_What is being asked_
Please return every record exactly as it appears.

_Provided data_
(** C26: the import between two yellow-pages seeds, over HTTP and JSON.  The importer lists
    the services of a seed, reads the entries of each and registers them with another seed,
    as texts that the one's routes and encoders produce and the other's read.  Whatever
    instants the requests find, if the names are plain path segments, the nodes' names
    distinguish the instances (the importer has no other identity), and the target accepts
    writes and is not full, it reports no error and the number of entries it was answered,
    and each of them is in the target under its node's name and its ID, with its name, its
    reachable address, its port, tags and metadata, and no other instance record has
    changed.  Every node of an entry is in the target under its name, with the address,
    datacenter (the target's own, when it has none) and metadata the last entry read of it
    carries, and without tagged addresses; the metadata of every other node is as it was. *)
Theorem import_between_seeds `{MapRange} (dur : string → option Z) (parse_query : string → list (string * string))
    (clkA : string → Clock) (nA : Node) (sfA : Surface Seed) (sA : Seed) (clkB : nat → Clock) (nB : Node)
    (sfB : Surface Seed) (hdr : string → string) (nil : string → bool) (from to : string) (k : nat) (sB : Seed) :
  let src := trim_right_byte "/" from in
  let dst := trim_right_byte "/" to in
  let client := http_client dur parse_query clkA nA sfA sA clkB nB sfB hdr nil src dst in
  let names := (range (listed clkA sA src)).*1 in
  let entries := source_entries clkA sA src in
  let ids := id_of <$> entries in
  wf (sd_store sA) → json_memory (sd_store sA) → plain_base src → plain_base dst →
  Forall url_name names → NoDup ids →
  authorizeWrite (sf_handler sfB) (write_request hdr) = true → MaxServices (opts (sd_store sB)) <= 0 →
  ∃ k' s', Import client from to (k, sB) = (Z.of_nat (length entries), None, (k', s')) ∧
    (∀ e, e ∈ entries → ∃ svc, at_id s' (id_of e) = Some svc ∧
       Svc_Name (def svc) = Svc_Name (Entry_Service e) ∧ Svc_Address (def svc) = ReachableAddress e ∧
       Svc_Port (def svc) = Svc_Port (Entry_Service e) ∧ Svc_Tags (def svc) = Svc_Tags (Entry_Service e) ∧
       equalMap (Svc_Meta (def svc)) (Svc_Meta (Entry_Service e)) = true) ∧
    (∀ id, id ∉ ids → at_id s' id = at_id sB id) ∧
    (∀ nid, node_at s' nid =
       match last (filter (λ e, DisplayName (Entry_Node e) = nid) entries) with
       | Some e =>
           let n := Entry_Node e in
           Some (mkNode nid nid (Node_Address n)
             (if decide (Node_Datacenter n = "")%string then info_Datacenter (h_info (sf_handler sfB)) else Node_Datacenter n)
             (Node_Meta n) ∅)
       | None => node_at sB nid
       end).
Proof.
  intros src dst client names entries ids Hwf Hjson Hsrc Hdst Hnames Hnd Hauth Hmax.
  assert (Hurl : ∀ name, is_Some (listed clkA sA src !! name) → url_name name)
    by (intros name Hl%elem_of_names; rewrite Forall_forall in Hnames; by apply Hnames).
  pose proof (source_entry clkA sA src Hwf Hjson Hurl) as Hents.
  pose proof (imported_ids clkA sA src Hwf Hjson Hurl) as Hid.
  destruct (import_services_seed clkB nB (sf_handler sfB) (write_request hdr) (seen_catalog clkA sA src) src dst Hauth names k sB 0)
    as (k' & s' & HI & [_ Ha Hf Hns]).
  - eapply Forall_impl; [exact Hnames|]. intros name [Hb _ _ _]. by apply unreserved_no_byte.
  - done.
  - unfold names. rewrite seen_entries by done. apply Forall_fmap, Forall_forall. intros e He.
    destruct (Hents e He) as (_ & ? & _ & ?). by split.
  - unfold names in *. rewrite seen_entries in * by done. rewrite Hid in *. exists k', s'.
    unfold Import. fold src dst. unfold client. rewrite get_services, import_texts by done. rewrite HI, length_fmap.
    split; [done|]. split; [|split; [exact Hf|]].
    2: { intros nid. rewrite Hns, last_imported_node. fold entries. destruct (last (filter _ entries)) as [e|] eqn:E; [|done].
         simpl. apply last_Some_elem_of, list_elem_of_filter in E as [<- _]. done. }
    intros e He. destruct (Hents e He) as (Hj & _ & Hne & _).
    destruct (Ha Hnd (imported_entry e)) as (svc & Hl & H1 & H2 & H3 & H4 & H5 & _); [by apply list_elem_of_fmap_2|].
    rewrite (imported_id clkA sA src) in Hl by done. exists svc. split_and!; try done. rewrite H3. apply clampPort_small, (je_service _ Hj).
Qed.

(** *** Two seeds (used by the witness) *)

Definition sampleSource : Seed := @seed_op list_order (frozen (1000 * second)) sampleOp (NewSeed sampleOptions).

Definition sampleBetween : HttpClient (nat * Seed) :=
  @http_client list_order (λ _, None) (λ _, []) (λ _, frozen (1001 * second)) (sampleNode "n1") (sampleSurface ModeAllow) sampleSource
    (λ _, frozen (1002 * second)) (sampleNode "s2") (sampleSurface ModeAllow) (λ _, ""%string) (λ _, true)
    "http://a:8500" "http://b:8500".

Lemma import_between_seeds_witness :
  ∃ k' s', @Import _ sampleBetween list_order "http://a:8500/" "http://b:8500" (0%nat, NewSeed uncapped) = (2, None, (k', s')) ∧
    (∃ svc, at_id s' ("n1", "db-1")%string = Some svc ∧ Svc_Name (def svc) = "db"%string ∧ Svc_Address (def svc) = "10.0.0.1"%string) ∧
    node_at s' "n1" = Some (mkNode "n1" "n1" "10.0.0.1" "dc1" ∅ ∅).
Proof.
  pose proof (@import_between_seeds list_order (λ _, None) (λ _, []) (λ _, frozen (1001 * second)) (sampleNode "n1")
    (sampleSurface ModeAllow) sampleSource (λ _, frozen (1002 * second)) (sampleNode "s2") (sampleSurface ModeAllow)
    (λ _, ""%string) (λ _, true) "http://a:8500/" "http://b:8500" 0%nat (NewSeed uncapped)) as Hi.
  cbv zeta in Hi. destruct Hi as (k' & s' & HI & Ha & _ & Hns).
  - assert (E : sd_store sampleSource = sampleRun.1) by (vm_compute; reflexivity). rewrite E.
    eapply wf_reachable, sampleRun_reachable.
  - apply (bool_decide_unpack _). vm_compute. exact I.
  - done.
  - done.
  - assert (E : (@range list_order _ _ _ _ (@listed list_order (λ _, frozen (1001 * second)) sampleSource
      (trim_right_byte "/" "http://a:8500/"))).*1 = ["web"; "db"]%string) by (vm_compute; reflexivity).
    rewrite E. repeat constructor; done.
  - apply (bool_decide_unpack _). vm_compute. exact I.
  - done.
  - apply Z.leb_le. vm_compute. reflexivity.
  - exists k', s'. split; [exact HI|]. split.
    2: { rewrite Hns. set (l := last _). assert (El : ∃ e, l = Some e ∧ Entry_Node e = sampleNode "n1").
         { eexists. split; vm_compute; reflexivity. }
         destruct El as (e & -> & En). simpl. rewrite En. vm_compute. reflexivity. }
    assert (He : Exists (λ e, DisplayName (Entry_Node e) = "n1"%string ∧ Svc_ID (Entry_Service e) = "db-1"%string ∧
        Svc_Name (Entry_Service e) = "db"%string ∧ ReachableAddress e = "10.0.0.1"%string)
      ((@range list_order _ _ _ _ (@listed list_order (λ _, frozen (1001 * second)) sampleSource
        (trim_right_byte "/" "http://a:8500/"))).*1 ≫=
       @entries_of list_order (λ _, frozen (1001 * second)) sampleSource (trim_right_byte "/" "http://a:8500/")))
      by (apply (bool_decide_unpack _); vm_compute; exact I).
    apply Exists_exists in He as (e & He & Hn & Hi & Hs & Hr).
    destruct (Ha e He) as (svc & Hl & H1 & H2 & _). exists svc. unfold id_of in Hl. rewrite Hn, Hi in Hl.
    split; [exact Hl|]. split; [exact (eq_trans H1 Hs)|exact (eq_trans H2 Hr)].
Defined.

_Expected answer_
(** C26: the import between two yellow-pages seeds, over HTTP and JSON.  The importer lists
    the services of a seed, reads the entries of each and registers them with another seed,
    as texts that the one's routes and encoders produce and the other's read.  Whatever
    instants the requests find, if the names are plain path segments, the nodes' names
    distinguish the instances (the importer has no other identity), and the target accepts
    writes and is not full, it reports no error and the number of entries it was answered,
    and each of them is in the target under its node's name and its ID, with its name, its
    reachable address, its port, tags and metadata, and no other instance record has
    changed.  Every node of an entry is in the target under its name, with the address,
    datacenter (the target's own, when it has none) and metadata the last entry read of it
    carries, and without tagged addresses; the metadata of every other node is as it was. *)
Theorem import_between_seeds `{MapRange} (dur : string → option Z) (parse_query : string → list (string * string))
    (clkA : string → Clock) (nA : Node) (sfA : Surface Seed) (sA : Seed) (clkB : nat → Clock) (nB : Node)
    (sfB : Surface Seed) (hdr : string → string) (nil : string → bool) (from to : string) (k : nat) (sB : Seed) :
  let src := trim_right_byte "/" from in
  let dst := trim_right_byte "/" to in
  let client := http_client dur parse_query clkA nA sfA sA clkB nB sfB hdr nil src dst in
  let names := (range (listed clkA sA src)).*1 in
  let entries := source_entries clkA sA src in
  let ids := id_of <$> entries in
  wf (sd_store sA) → json_memory (sd_store sA) → plain_base src → plain_base dst →
  Forall url_name names → NoDup ids →
  authorizeWrite (sf_handler sfB) (write_request hdr) = true → MaxServices (opts (sd_store sB)) <= 0 →
  ∃ k' s', Import client from to (k, sB) = (Z.of_nat (length entries), None, (k', s')) ∧
    (∀ e, e ∈ entries → ∃ svc, at_id s' (id_of e) = Some svc ∧
       Svc_Name (def svc) = Svc_Name (Entry_Service e) ∧ Svc_Address (def svc) = ReachableAddress e ∧
       Svc_Port (def svc) = Svc_Port (Entry_Service e) ∧ Svc_Tags (def svc) = Svc_Tags (Entry_Service e) ∧
       equalMap (Svc_Meta (def svc)) (Svc_Meta (Entry_Service e)) = true) ∧
    (∀ id, id ∉ ids → at_id s' id = at_id sB id) ∧
    (∀ nid, node_at s' nid =
       match last (filter (λ e, DisplayName (Entry_Node e) = nid) entries) with
       | Some e =>
           let n := Entry_Node e in
           Some (mkNode nid nid (Node_Address n)
             (if decide (Node_Datacenter n = "")%string then info_Datacenter (h_info (sf_handler sfB)) else Node_Datacenter n)
             (Node_Meta n) ∅)
       | None => node_at sB nid
       end).
Proof.
  intros src dst client names entries ids Hwf Hjson Hsrc Hdst Hnames Hnd Hauth Hmax.
  assert (Hurl : ∀ name, is_Some (listed clkA sA src !! name) → url_name name)
    by (intros name Hl%elem_of_names; rewrite Forall_forall in Hnames; by apply Hnames).
  pose proof (source_entry clkA sA src Hwf Hjson Hurl) as Hents.
  pose proof (imported_ids clkA sA src Hwf Hjson Hurl) as Hid.
  destruct (import_services_seed clkB nB (sf_handler sfB) (write_request hdr) (seen_catalog clkA sA src) src dst Hauth names k sB 0)
    as (k' & s' & HI & [_ Ha Hf Hns]).
  - eapply Forall_impl; [exact Hnames|]. intros name [Hb _ _ _]. by apply unreserved_no_byte.
  - done.
  - unfold names. rewrite seen_entries by done. apply Forall_fmap, Forall_forall. intros e He.
    destruct (Hents e He) as (_ & ? & _ & ?). by split.
  - unfold names in *. rewrite seen_entries in * by done. rewrite Hid in *. exists k', s'.
    unfold Import. fold src dst. unfold client. rewrite get_services, import_texts by done. rewrite HI, length_fmap.
    split; [done|]. split; [|split; [exact Hf|]].
    2: { intros nid. rewrite Hns, last_imported_node. fold entries. destruct (last (filter _ entries)) as [e|] eqn:E; [|done].
         simpl. apply last_Some_elem_of, list_elem_of_filter in E as [<- _]. done. }
    intros e He. destruct (Hents e He) as (Hj & _ & Hne & _).
    destruct (Ha Hnd (imported_entry e)) as (svc & Hl & H1 & H2 & H3 & H4 & H5 & _); [by apply list_elem_of_fmap_2|].
    rewrite (imported_id clkA sA src) in Hl by done. exists svc. split_and!; try done. rewrite H3. apply clampPort_small, (je_service _ Hj).
Qed.

(** *** Two seeds (used by the witness) *)

Definition sampleSource : Seed := @seed_op list_order (frozen (1000 * second)) sampleOp (NewSeed sampleOptions).

Definition sampleBetween : HttpClient (nat * Seed) :=
  @http_client list_order (λ _, None) (λ _, []) (λ _, frozen (1001 * second)) (sampleNode "n1") (sampleSurface ModeAllow) sampleSource
    (λ _, frozen (1002 * second)) (sampleNode "s2") (sampleSurface ModeAllow) (λ _, ""%string) (λ _, true)
    "http://a:8500" "http://b:8500".

Lemma import_between_seeds_witness :
  ∃ k' s', @Import _ sampleBetween list_order "http://a:8500/" "http://b:8500" (0%nat, NewSeed uncapped) = (2, None, (k', s')) ∧
    (∃ svc, at_id s' ("n1", "db-1")%string = Some svc ∧ Svc_Name (def svc) = "db"%string ∧ Svc_Address (def svc) = "10.0.0.1"%string) ∧
    node_at s' "n1" = Some (mkNode "n1" "n1" "10.0.0.1" "dc1" ∅ ∅).
Proof.
  pose proof (@import_between_seeds list_order (λ _, None) (λ _, []) (λ _, frozen (1001 * second)) (sampleNode "n1")
    (sampleSurface ModeAllow) sampleSource (λ _, frozen (1002 * second)) (sampleNode "s2") (sampleSurface ModeAllow)
    (λ _, ""%string) (λ _, true) "http://a:8500/" "http://b:8500" 0%nat (NewSeed uncapped)) as Hi.
  cbv zeta in Hi. destruct Hi as (k' & s' & HI & Ha & _ & Hns).
  - assert (E : sd_store sampleSource = sampleRun.1) by (vm_compute; reflexivity). rewrite E.
    eapply wf_reachable, sampleRun_reachable.
  - apply (bool_decide_unpack _). vm_compute. exact I.
  - done.
  - done.
  - assert (E : (@range list_order _ _ _ _ (@listed list_order (λ _, frozen (1001 * second)) sampleSource
      (trim_right_byte "/" "http://a:8500/"))).*1 = ["web"; "db"]%string) by (vm_compute; reflexivity).
    rewrite E. repeat constructor; done.
  - apply (bool_decide_unpack _). vm_compute. exact I.
  - done.
  - apply Z.leb_le. vm_compute. reflexivity.
  - exists k', s'. split; [exact HI|]. split.
    2: { rewrite Hns. set (l := last _). assert (El : ∃ e, l = Some e ∧ Entry_Node e = sampleNode "n1").
         { eexists. split; vm_compute; reflexivity. }
         destruct El as (e & -> & En). simpl. rewrite En. vm_compute. reflexivity. }
    assert (He : Exists (λ e, DisplayName (Entry_Node e) = "n1"%string ∧ Svc_ID (Entry_Service e) = "db-1"%string ∧
        Svc_Name (Entry_Service e) = "db"%string ∧ ReachableAddress e = "10.0.0.1"%string)
      ((@range list_order _ _ _ _ (@listed list_order (λ _, frozen (1001 * second)) sampleSource
        (trim_right_byte "/" "http://a:8500/"))).*1 ≫=
       @entries_of list_order (λ _, frozen (1001 * second)) sampleSource (trim_right_byte "/" "http://a:8500/")))
      by (apply (bool_decide_unpack _); vm_compute; exact I).
    apply Exists_exists in He as (e & He & Hn & Hi & Hs & Hr).
    destruct (Ha e He) as (svc & Hl & H1 & H2 & _). exists svc. unfold id_of in Hl. rewrite Hn, Hi in Hl.
    split; [exact Hl|]. split; [exact (eq_trans H1 Hs)|exact (eq_trans H2 Hr)].
Defined.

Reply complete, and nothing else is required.